For the UK’s HNW and UHNW investors, the UK faces two major issues: a pound falling in value and rising inflation. The latter is pushing the country even further into a recession that, just recently, has been predicted to last well into 2023, if not 2024.?

In September 2022, the GB pound fell to its lowest level against the dollar, to just $1.05. Admittedly that was in the wake of the Truss/Kwarteng £45bn tax-cutting mini-budget. A new Chancellor and a new Prime Minister have reversed the economic panic, and the pound's value has rallied to $1.129 since then.?

But with the Bank of England (BoE) announcing that inflation had gone back to double figures in September, to 10.1%, it is not surprising that the financial markets are still a bit jittery. The BoE has just announced its largest interest rate hike by 0.75%, to 3%, which it hopes will slow the inflation rate in the UK. Interestingly, this increase follows a hike in interest rates by the European Central Bank and the US Federal Reserve.?

So, for the UK that wants to attract investors and encourage growth, which is the bigger issue; the depreciating pound or rising inflation?


The depreciating pound

Contrary to what some may think, the fall in the value of the pound is mainly due to the UK’s economic issues rather than a strong US dollar. Indeed, the US has also been dealing with an inflation problem. However, the fact the pound’s value is falling does reflect that the UK has a higher inflation rate than the US.?

This, in turn, causes the international financial markets to believe the UK’s economic policy is in a freefall or, at least, going the wrong way. The last time the UK experienced a falling pound was just after Brexit, but, at that time, there wasn’t a rising inflation issue, and the pound recovered quickly.

Six months ago, although inflation was steadily rising, the pound's value was holding steady, and the international financial markets still had confidence in the UK. Confidence that the UK could pay its debts was stable, and investors were still encouraged to invest in the UK, particularly if they had a long-term view.

However, a decision by a new government to announce far-reaching tax cuts based on borrowing without a comprehensive way of explaining how it would be repaid caused the financial markets to panic. Not only did this put the BoE into the unenviable position of stabilising the markets by buying gilts and bonds, it also drove inflation back up when it started to fall.?


Rising inflation

Following the tax-cutting mini-budget in September, inflation rose again in the UK and broke into double figures at 10.1%. Whilst the level of inflation hadn’t started to fall in the previous three months, it had undoubtedly levelled out. There were even predictions that it could begin to fall before the end of 2022 and potentially hold off a recession.?

This was despite the ongoing Ukraine-Russia conflict that is directly impacting energy prices, food supply and therefore rising food costs. Talk of enforced blackouts had grown quiet, and the financial markets still felt an element of confidence. However, this all changed in September.
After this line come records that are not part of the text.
(* ===== verification/Changes.v ===== *)
(** * olsr.c: reacting to changes

    The functions that plugins register for changes are arguments. The debug output
    and [changes_force], which is reset here and read nowhere, are left out. *)

From S2P Require Import Prelude Timer IpAddr State Interfaces NeighTable Mpr LsdbOps Lq LinkSet Rib Spf RouteCalc LqMpr.

Section changes.
Context {cnf : olsrd_config} {lqh : lq_handler} {krn : kernel_routes}.

(** [int (int, int, int)]; the result is not used. *)
Definition pcf : Type := bool -> bool -> bool -> OM unit.

(** The last function registered is called first. *)
Definition register_pcf (f : pcf) (pcf_list : list pcf) : list pcf := f :: pcf_list.

Definition call_pcf (f : pcf) : OM unit :=
  let* n := gets changes_neighborhood in
  let* t := gets changes_topology in
  let* h := gets changes_hna in
  f n t h.

Definition olsr_process_changes (pcf_list : list pcf) : OM unit :=
  let* n := gets changes_neighborhood in
  let* t := gets changes_topology in
  let* h := gets changes_hna in
  if negb n && negb t && negb h then ret tt
  else
    do* when n (if lq_level <? 1 then olsr_calculate_mpr else olsr_calculate_lq_mpr) in
    let* n := gets changes_neighborhood in
    let* t := gets changes_topology in
    let* h := gets changes_hna in
    do* when (n || t || h) (olsr_calculate_routing_table false) in
    do* forM_ pcf_list call_pcf in
    do* modify (set_changes_neighborhood false) in
    do* modify (set_changes_topology false) in
    modify (set_changes_hna false).

End changes.
(* ===== verification/HelloTap.v ===== *)
(** * process_package.c: a HELLO message arrives

    [validate] is [olsr_validate_address], [pcf_list] the functions to call after
    changes. *)

From S2P Require Import Prelude Timer IpAddr State MidLookup Interfaces NeighTable HelloTwoHop Packet LsdbOps Lq Hysteresis LinkSet Rib RouteCalc.
From S2P Require Import MprSel MidSet Hello Changes.

Section hello_tap.
Context {cnf : olsrd_config} {lqh : lq_handler} {krn : kernel_routes}.

(** The sender's interface address becomes an alias of its main address. *)
Definition learn_alias (validate : ip_addr -> bool) (message : hello_message) (from_addr : ip_addr) : OM unit :=
  when (negb (ipequal ip_version (hello_source_addr message) from_addr) && validate from_addr)
    (let* main_addr := mid_lookup_main_addr from_addr in
     when (match main_addr with None => true | Some m => ipequal ip_version (hello_source_addr message) m end)
       (insert_mid_alias validate (hello_source_addr message) from_addr (hello_vtime message))).

(** The quality of the link as the neighbour sees it, and the HELLO that was not lost. *)
Definition update_link_quality (lnk : positive) (message : hello_message) (in_if : interface_olsr) : OM unit :=
  do* olsr_update_packet_loss_hello_int lnk (hello_htime message) in
  do* match find (fun w => ipequal ip_version (hn_address w) (if_ip_addr in_if)) (hello_neighbors message) with
      | Some w => olsr_memorize_foreign_hello_lq lnk (if negb (hn_link w =? UNSPEC_LINK) then Some w else None)
      | None => ret tt
      end in
  olsr_received_hello_handler lnk.

Definition update_willingness (neighbor : positive) (will : Z) : OM unit :=
  let* n := get_nbr neighbor in
  when (negb (willingness n =? will))
    (do* upd_nbr neighbor (set_willingness will) in
     do* modify (set_changes_neighborhood true) in
     modify (set_changes_topology true)).

(** Everything but the recalculation. *)
Definition hello_update (validate : ip_addr -> bool) (message : hello_message) (in_if : interface_olsr) (from_addr : ip_addr)
  : OM positive :=
  let* lnk := update_link_entry (if_ip_addr in_if) from_addr message in_if in
  do* learn_alias validate message from_addr in
  do* when (lq_level >? 0) (update_link_quality lnk message in_if) in
  let* l := get_link lnk in
  let neighbor := link_neighbor l in
  do* when use_hysteresis (olsr_update_hysteresis_hello lnk (hello_htime message)) in
  do* when (lookup_mpr_status message in_if)
    (let* _ := olsr_update_mprs_set (hello_source_addr message) (hello_vtime message) in ret tt) in
  do* update_willingness neighbor (hello_willingness message) in
  let* n := get_nbr neighbor in
  do* when (negb (willingness n =? WILL_NEVER)) (process_message_neighbors neighbor message) in
  ret lnk.

Definition olsr_hello_tap (validate : ip_addr -> bool) (pcf_list : list pcf) (message : hello_message)
    (in_if : interface_olsr) (from_addr : ip_addr) : OM unit :=
  let* _ := hello_update validate message in_if from_addr in
  olsr_process_changes pcf_list.

(** HELLO messages are never forwarded. *)
Definition olsr_input_hello (validate : ip_addr -> bool) (pcf_list : list pcf) (ser : list Z)
    (inif : interface_olsr) (from : ip_addr) : OM bool :=
  let* r := gets_opt (fun _ => deserialize_hello ser) in
  match r with
  | None => ret false
  | Some hello => do* olsr_hello_tap validate pcf_list hello inif from in ret false
  end.

End hello_tap.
The latest inflation figure has been attributed to consumer goods being at a higher price, underpinned by continued strong demand from consumers and compounded by supply chain issues. Indeed, the UK’s housing market has not seen any real impact from rising inflation or a depreciating pound.?

However, the higher inflation goes, the harder it is for people to keep up with the rising costs of living. This is because their wages, in real terms, aren’t keeping up with inflation. Many businesses have had to cut back to meet their increasing energy costs. Production levels are down on the previous quarter in 2022, resulting in lower sales income and shorter growth. This is reflected in lower wage increases and, therefore, less money in the consumer's pocket.?

In addition, whilst a little inflation is not a bad thing (the BoE likes to keep inflation around the 1.8% to 2% mark), high inflation also negatively impacts savings and investments.?


Which is the bigger issue?

Ultimately neither is the bigger issue as both have an impact on each other. A pound that is falling in value usually causes a rise in inflation. This is because, generally, it is indicative of a weak economy that is weak, or at least struggling, which, in turn, leads to a lack of confidence in the international financial markets.

Imports also become more expensive, which impacts materials, operations and production costs. There is increased pressure to raise the interest rate, which results in a lack of investor confidence in the UK.

Rising inflation results in reduced purchasing power for consumers and policymakers in government. Essentially the cost of consumer goods, energy, materials and commodities goes up, but the average person’s wage packet doesn’t keep pace with inflation.?

To slow the rise in inflation, pressure is on the BoE to raise the basic interest rate, which, in turn, pushes up the cost of borrowing. So, people with mortgages and loans will pay more per month. For savers and investors, whilst a low level of inflation is a good thing, when it gets too high, as it is now, there is a possibility that your savings could lose value in real terms, and investors may not see as great a return on their investment. This is because investment returns must keep up with the inflation rate to generate a higher purchasing power. If inflation is too high, investments are unlikely to be able to keep up, and long term, an investor’s purchasing power diminishes.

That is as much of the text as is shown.